*WHAT TO WORK ON*:
Output nothing but the lines from the first line of the entries to the line with "Theorem request_errors (o", inclusive, exactly as they read.

*THE INPUT*:
Lemma int_attrib_Raise (limit : node) (key : string) (d : Z) (e : exn) :
  int (attrib_get limit key (PyInt d)) = Raise e → ∃ msg, e = ValueError msg.
Proof.
  unfold attrib_get. destruct (attrib limit !! key) as [s|]; simpl; [| done].
  destruct (parse_int s); [done |]. intros [= <-]. by eexists.
Qed.

(** X17: a request decode raises nothing but the [ValueError] of the
    envelope check or of a limit that is no number, the [IndexError] of
    a root without children, a [MalformedMessageError], or what the
    entity collaborator raised on a child of [Entities]. *)
Theorem request_errors (o : pyobj) (e : exn) :
  request_from_node o = Raise e →
  (∃ msg, e = ValueError msg)
  ∨ e = IndexError "list index out of range"
  ∨ (∃ msg, e = MalformedMessageError msg)
  ∨ (∃ c, XMLObject.from_node (A:=Entity) c = Raise e).
Proof.
  unfold TransformRequest_from_node.
  destruct (MaltegoMessage_from_node TransformRequestCls o) as [inner|e']
    eqn:Henvelope.
  2: { intros [= <-].
       destruct (envelope_Raise _ _ _ Henvelope) as [? | [? | ?]]; auto. }
  rewrite bind_Return.
  destruct (find "Entities" inner) as [entity_nodes|].
  2: { intros [= <-]. right. right. left. by eexists. }
  destruct (for_each entity_body (getchildren entity_nodes)
              (MaltegoMessage_init : message)) as [i1|e'] eqn:Hentities.
  2: { intros [= <-].
       apply for_each_Raise in Hentities as (s' & c & _ & Hc).
       unfold entity_body in Hc.
       destruct (XMLObject.from_node c) as [x|e''] eqn:Hx; [done |].
       injection Hc as <-. right. right. right. by exists c. }
  rewrite bind_Return.
  destruct (match find "TransformFields" inner with
            | Some fields_node =>
              for_each field_body (getchildren fields_node) i1
            | None => Return i1
            end) as [i2|e'] eqn:Hfields.
  2: { intros [= <-]. right. right. left.
       destruct (find "TransformFields" inner) as [fields_node|]; [| done].
       apply for_each_Raise in Hfields as (s' & f & _ & Hf).
       destruct (field_body_cases s' f) as [[_ Hraise] | (n & _ & Hreturn)].
       - rewrite Hraise in Hf. injection Hf as <-. by eexists.
       - by rewrite Hreturn in Hf. }
  rewrite bind_Return.
  destruct (find "Limits" inner) as [limit|]; [| done].
  destruct (int (attrib_get limit "SoftLimit" (PyInt DEFAULT_SOFT_LIMIT)))
    as [soft|e'] eqn:Hsoft.
  2: { intros [= <-]. left. by apply (int_attrib_Raise _ _ _ _ Hsoft). }
  rewrite bind_Return.
  destruct (int (attrib_get limit "HardLimit" (PyInt DEFAULT_SOFT_LIMIT)))
    as [hard|e'] eqn:Hhard.
  2: { intros [= <-]. left. by apply (int_attrib_Raise _ _ _ _ Hhard). }
  done.
Qed.

(** X18: a response decode raises nothing but the [ValueError] of the
    envelope check, the [IndexError] of a root without children, a
    [MalformedMessageError], the [AttributeError] of a missing
    [UIMessages] element, or what a collaborator raised on a child of
    [Entities] or of [UIMessages]. *)
Theorem response_errors (o : pyobj) (e : exn) :
  response_from_node o = Raise e →
  e = ValueError "Is not an `etree.Element` instance."
  ∨ e = IndexError "list index out of range"
  ∨ (∃ msg, e = MalformedMessageError msg)
  ∨ e = none_getchildren
  ∨ (∃ c, XMLObject.from_node (A:=Entity) c = Raise e)
  ∨ (∃ c, XMLObject.from_node (A:=UIMessage) c = Raise e).
Proof.
  unfold TransformResponse_from_node.
  destruct (MaltegoMessage_from_node TransformResponseCls o) as [inner|e']
    eqn:Henvelope.
  2: { intros [= <-]. revert Henvelope.
       destruct o as [| z | s | root]; try (intros [= <-]; by left).
       unfold MaltegoMessage_from_node. simpl.
       destruct (getchildren root) as [|first rest]; simpl.
       - intros [= <-]. right. by left.
       - case_decide; [| done]. intros [= <-]. right. right. left.
         by eexists. }
  rewrite bind_Return.
  destruct (find "Entities" inner) as [entity_nodes|].
  2: { intros [= <-]. right. right. left. by eexists. }
  destruct (for_each
              (λ (entities : list Entity) entity,
                 e ← XMLObject.from_node entity; Return (entities ++ [e]))
              (getchildren entity_nodes) []) as [es|e'] eqn:Hentities.
  2: { intros [= <-].
       apply for_each_Raise in Hentities as (s' & c & _ & Hc).
       destruct (XMLObject.from_node c) as [x|e''] eqn:Hx; [done |].
       injection Hc as <-. do 4 right. left. by exists c. }
  rewrite bind_Return.
  destruct (find "UIMessages" inner) as [message_nodes|].
  2: { intros [= <-]. do 3 right. by left. }
  simpl found. simpl py_getchildren. rewrite bind_Return.
  destruct (for_each
              (λ (ui_messages : list UIMessage) message,
                 m ← XMLObject.from_node message; Return (ui_messages ++ [m]))
              (getchildren message_nodes) []) as [ms|e'] eqn:Hmessages.
  2: { intros [= <-].
       apply for_each_Raise in Hmessages as (s' & c & _ & Hc).
       destruct (XMLObject.from_node c) as [x|e''] eqn:Hx; [done |].
       injection Hc as <-. do 5 right. by exists c. }
  done.
Qed.

End Coverage.

(** ** Instances of the further properties *)

Ltac by_members H :=
  repeat (apply elem_of_cons in H; destruct H as [-> | H]);
  try (by apply elem_of_nil in H).

Lemma request_full_decodes :
  TransformRequest_from_node (PyElement request_full)
  = Return request_full_decoded.
Proof. vm_compute. reflexivity. Qed.

Lemma request_entities_in_order_witness :
  Forall2 (λ c e, XMLObject.from_node c = Return e)
          [entity_a; entity_b] (entities request_full_decoded)
  ∧ length (entities request_full_decoded) = 2%nat
  ∧ ui_messages request_full_decoded = [].
Proof.
  apply (request_entities_in_order (Entity:=entity) (UIMessage:=ui_message)
           request_full (request_message request_full_children)
           entities_a_b [] request_full_decoded).
  - reflexivity.
  - reflexivity.
  - vm_compute. reflexivity.
Defined.

Lemma request_fields_exact_witness :
  (∀ name, is_Some (fields request_full_decoded !! name)
           ↔ ∃ f, f ∈ [field_x_padded; field_y]
                  ∧ attrib f !! "Name" = Some name)
  ∧ (∀ name value,
       fields request_full_decoded !! name = Some value →
       ∃ f, f ∈ [field_x_padded; field_y]
            ∧ attrib f !! "Name" = Some name
            ∧ value = strip <$> text f).
Proof.
  exact (request_fields_exact (Entity:=entity) (UIMessage:=ui_message)
           request_full (request_message request_full_children) []
           request_full_decoded eq_refl request_full_decodes).
Defined.

Lemma request_without_limits_witness :
  soft_limit request_no_limits_decoded = 500
  ∧ hard_limit request_no_limits_decoded = 10000.
Proof.
  apply (request_without_limits (Entity:=entity) (UIMessage:=ui_message)
           request_no_limits (request_message [entities_a_b; fields_x_y]) []
           request_no_limits_decoded).
  - reflexivity.
  - intros c Hc. simpl in Hc. by_members Hc; simpl; discriminate.
  - vm_compute. reflexivity.
Defined.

*ANSWER AREA*:
Lemma int_attrib_Raise (limit : node) (key : string) (d : Z) (e : exn) :
  int (attrib_get limit key (PyInt d)) = Raise e → ∃ msg, e = ValueError msg.
Proof.
  unfold attrib_get. destruct (attrib limit !! key) as [s|]; simpl; [| done].
  destruct (parse_int s); [done |]. intros [= <-]. by eexists.
Qed.

(** X17: a request decode raises nothing but the [ValueError] of the
    envelope check or of a limit that is no number, the [IndexError] of
    a root without children, a [MalformedMessageError], or what the
    entity collaborator raised on a child of [Entities]. *)
Theorem request_errors (o : pyobj) (e : exn) :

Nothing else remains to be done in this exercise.